What to produce>
The complete listing should be transcribed precisely.

Materials provided>
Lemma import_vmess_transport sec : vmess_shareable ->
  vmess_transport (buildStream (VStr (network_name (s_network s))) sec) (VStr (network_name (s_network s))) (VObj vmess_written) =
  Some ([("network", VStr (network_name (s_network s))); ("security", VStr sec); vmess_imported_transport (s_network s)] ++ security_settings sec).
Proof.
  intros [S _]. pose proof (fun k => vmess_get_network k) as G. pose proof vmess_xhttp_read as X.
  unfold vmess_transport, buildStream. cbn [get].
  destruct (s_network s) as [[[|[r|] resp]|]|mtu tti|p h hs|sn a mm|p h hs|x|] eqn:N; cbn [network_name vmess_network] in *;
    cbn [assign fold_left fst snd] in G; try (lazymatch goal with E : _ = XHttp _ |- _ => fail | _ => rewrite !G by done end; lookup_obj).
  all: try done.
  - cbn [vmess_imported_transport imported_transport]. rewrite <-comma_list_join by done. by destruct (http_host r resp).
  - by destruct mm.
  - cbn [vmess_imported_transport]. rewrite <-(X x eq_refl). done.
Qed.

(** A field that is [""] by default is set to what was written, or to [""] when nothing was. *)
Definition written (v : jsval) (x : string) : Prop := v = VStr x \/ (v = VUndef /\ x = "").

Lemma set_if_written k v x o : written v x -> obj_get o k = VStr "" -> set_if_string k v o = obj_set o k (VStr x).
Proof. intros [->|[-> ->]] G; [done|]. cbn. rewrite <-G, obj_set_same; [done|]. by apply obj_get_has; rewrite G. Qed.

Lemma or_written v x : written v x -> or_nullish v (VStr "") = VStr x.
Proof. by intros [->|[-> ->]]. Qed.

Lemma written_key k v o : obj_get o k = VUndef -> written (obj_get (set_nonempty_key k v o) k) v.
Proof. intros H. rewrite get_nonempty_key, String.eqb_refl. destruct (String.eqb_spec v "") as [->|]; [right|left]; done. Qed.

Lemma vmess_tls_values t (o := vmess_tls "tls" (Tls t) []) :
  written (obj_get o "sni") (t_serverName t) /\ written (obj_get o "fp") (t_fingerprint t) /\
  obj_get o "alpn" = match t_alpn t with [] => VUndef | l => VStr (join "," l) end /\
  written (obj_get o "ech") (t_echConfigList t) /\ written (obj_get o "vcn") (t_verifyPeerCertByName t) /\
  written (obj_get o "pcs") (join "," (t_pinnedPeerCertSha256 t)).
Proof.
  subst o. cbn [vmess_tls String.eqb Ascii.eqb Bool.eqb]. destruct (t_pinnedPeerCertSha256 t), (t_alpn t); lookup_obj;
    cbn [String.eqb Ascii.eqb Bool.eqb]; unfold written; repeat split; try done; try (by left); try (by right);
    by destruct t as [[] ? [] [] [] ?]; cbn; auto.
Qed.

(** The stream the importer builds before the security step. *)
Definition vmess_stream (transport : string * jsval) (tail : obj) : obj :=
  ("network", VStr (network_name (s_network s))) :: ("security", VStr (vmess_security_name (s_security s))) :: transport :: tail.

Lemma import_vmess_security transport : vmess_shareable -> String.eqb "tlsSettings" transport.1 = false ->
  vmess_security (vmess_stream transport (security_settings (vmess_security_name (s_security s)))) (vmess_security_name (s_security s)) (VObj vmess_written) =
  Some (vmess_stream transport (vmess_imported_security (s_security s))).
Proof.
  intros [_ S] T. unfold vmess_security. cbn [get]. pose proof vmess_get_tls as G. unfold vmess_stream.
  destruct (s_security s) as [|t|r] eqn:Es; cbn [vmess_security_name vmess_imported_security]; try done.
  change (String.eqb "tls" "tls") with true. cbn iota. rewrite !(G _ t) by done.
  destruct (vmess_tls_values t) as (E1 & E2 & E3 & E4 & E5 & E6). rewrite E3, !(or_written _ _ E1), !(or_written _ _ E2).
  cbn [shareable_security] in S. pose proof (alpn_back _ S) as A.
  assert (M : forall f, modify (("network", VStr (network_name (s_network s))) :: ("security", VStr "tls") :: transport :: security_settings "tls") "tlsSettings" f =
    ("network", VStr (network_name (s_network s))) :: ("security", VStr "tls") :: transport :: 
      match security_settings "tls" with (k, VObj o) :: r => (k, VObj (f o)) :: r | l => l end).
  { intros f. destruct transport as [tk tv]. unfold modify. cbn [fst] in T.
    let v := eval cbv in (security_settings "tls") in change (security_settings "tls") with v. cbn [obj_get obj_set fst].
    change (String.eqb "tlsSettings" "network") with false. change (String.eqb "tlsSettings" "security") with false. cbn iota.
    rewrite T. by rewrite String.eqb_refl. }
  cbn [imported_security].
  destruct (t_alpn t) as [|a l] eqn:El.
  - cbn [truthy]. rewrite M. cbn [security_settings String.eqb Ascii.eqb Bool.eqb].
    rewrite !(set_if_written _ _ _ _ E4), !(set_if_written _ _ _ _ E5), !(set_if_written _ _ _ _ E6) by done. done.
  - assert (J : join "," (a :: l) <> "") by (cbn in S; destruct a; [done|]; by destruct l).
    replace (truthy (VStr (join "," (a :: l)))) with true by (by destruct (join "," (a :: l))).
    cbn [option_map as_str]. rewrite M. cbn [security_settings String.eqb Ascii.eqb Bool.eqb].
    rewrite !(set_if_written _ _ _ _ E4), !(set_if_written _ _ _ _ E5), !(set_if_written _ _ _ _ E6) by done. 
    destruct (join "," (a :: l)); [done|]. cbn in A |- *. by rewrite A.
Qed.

Problem solution>
Lemma import_vmess_transport sec : vmess_shareable ->
  vmess_transport (buildStream (VStr (network_name (s_network s))) sec) (VStr (network_name (s_network s))) (VObj vmess_written) =
  Some ([("network", VStr (network_name (s_network s))); ("security", VStr sec); vmess_imported_transport (s_network s)] ++ security_settings sec).
Proof.
  intros [S _]. pose proof (fun k => vmess_get_network k) as G. pose proof vmess_xhttp_read as X.
  unfold vmess_transport, buildStream. cbn [get].
  destruct (s_network s) as [[[|[r|] resp]|]|mtu tti|p h hs|sn a mm|p h hs|x|] eqn:N; cbn [network_name vmess_network] in *;
    cbn [assign fold_left fst snd] in G; try (lazymatch goal with E : _ = XHttp _ |- _ => fail | _ => rewrite !G by done end; lookup_obj).
  all: try done.
  - cbn [vmess_imported_transport imported_transport]. rewrite <-comma_list_join by done. by destruct (http_host r resp).
  - by destruct mm.
  - cbn [vmess_imported_transport]. rewrite <-(X x eq_refl). done.
Qed.

(** A field that is [""] by default is set to what was written, or to [""] when nothing was. *)
Definition written (v : jsval) (x : string) : Prop := v = VStr x \/ (v = VUndef /\ x = "").

Lemma set_if_written k v x o : written v x -> obj_get o k = VStr "" -> set_if_string k v o = obj_set o k (VStr x).
Proof. intros [->|[-> ->]] G; [done|]. cbn. rewrite <-G, obj_set_same; [done|]. by apply obj_get_has; rewrite G. Qed.

Lemma or_written v x : written v x -> or_nullish v (VStr "") = VStr x.
Proof. by intros [->|[-> ->]]. Qed.

Lemma written_key k v o : obj_get o k = VUndef -> written (obj_get (set_nonempty_key k v o) k) v.
Proof. intros H. rewrite get_nonempty_key, String.eqb_refl. destruct (String.eqb_spec v "") as [->|]; [right|left]; done. Qed.

Lemma vmess_tls_values t (o := vmess_tls "tls" (Tls t) []) :
  written (obj_get o "sni") (t_serverName t) /\ written (obj_get o "fp") (t_fingerprint t) /\
  obj_get o "alpn" = match t_alpn t with [] => VUndef | l => VStr (join "," l) end /\
  written (obj_get o "ech") (t_echConfigList t) /\ written (obj_get o "vcn") (t_verifyPeerCertByName t) /\
  written (obj_get o "pcs") (join "," (t_pinnedPeerCertSha256 t)).
Proof.
  subst o. cbn [vmess_tls String.eqb Ascii.eqb Bool.eqb]. destruct (t_pinnedPeerCertSha256 t), (t_alpn t); lookup_obj;
    cbn [String.eqb Ascii.eqb Bool.eqb]; unfold written; repeat split; try done; try (by left); try (by right);
    by destruct t as [[] ? [] [] [] ?]; cbn; auto.
Qed.

(** The stream the importer builds before the security step. *)
Definition vmess_stream (transport : string * jsval) (tail : obj) : obj :=
  ("network", VStr (network_name (s_network s))) :: ("security", VStr (vmess_security_name (s_security s))) :: transport :: tail.

Lemma import_vmess_security transport : vmess_shareable -> String.eqb "tlsSettings" transport.1 = false ->
  vmess_security (vmess_stream transport (security_settings (vmess_security_name (s_security s)))) (vmess_security_name (s_security s)) (VObj vmess_written) =
  Some (vmess_stream transport (vmess_imported_security (s_security s))).
Proof.
  intros [_ S] T. unfold vmess_security. cbn [get]. pose proof vmess_get_tls as G. unfold vmess_stream.
  destruct (s_security s) as [|t|r] eqn:Es; cbn [vmess_security_name vmess_imported_security]; try done.
  change (String.eqb "tls" "tls") with true. cbn iota. rewrite !(G _ t) by done.
  destruct (vmess_tls_values t) as (E1 & E2 & E3 & E4 & E5 & E6). rewrite E3, !(or_written _ _ E1), !(or_written _ _ E2).
  cbn [shareable_security] in S. pose proof (alpn_back _ S) as A.
  assert (M : forall f, modify (("network", VStr (network_name (s_network s))) :: ("security", VStr "tls") :: transport :: security_settings "tls") "tlsSettings" f =
    ("network", VStr (network_name (s_network s))) :: ("security", VStr "tls") :: transport :: 
      match security_settings "tls" with (k, VObj o) :: r => (k, VObj (f o)) :: r | l => l end).
  { intros f. destruct transport as [tk tv]. unfold modify. cbn [fst] in T.
    let v := eval cbv in (security_settings "tls") in change (security_settings "tls") with v. cbn [obj_get obj_set fst].
    change (String.eqb "tlsSettings" "network") with false. change (String.eqb "tlsSettings" "security") with false. cbn iota.
    rewrite T. by rewrite String.eqb_refl. }
  cbn [imported_security].
  destruct (t_alpn t) as [|a l] eqn:El.
  - cbn [truthy]. rewrite M. cbn [security_settings String.eqb Ascii.eqb Bool.eqb].
    rewrite !(set_if_written _ _ _ _ E4), !(set_if_written _ _ _ _ E5), !(set_if_written _ _ _ _ E6) by done. done.
  - assert (J : join "," (a :: l) <> "") by (cbn in S; destruct a; [done|]; by destruct l).
    replace (truthy (VStr (join "," (a :: l)))) with true by (by destruct (join "," (a :: l))).
    cbn [option_map as_str]. rewrite M. cbn [security_settings String.eqb Ascii.eqb Bool.eqb].
    rewrite !(set_if_written _ _ _ _ E4), !(set_if_written _ _ _ _ E5), !(set_if_written _ _ _ _ E6) by done. 
    destruct (join "," (a :: l)); [done|]. cbn in A |- *. by rewrite A.
Qed.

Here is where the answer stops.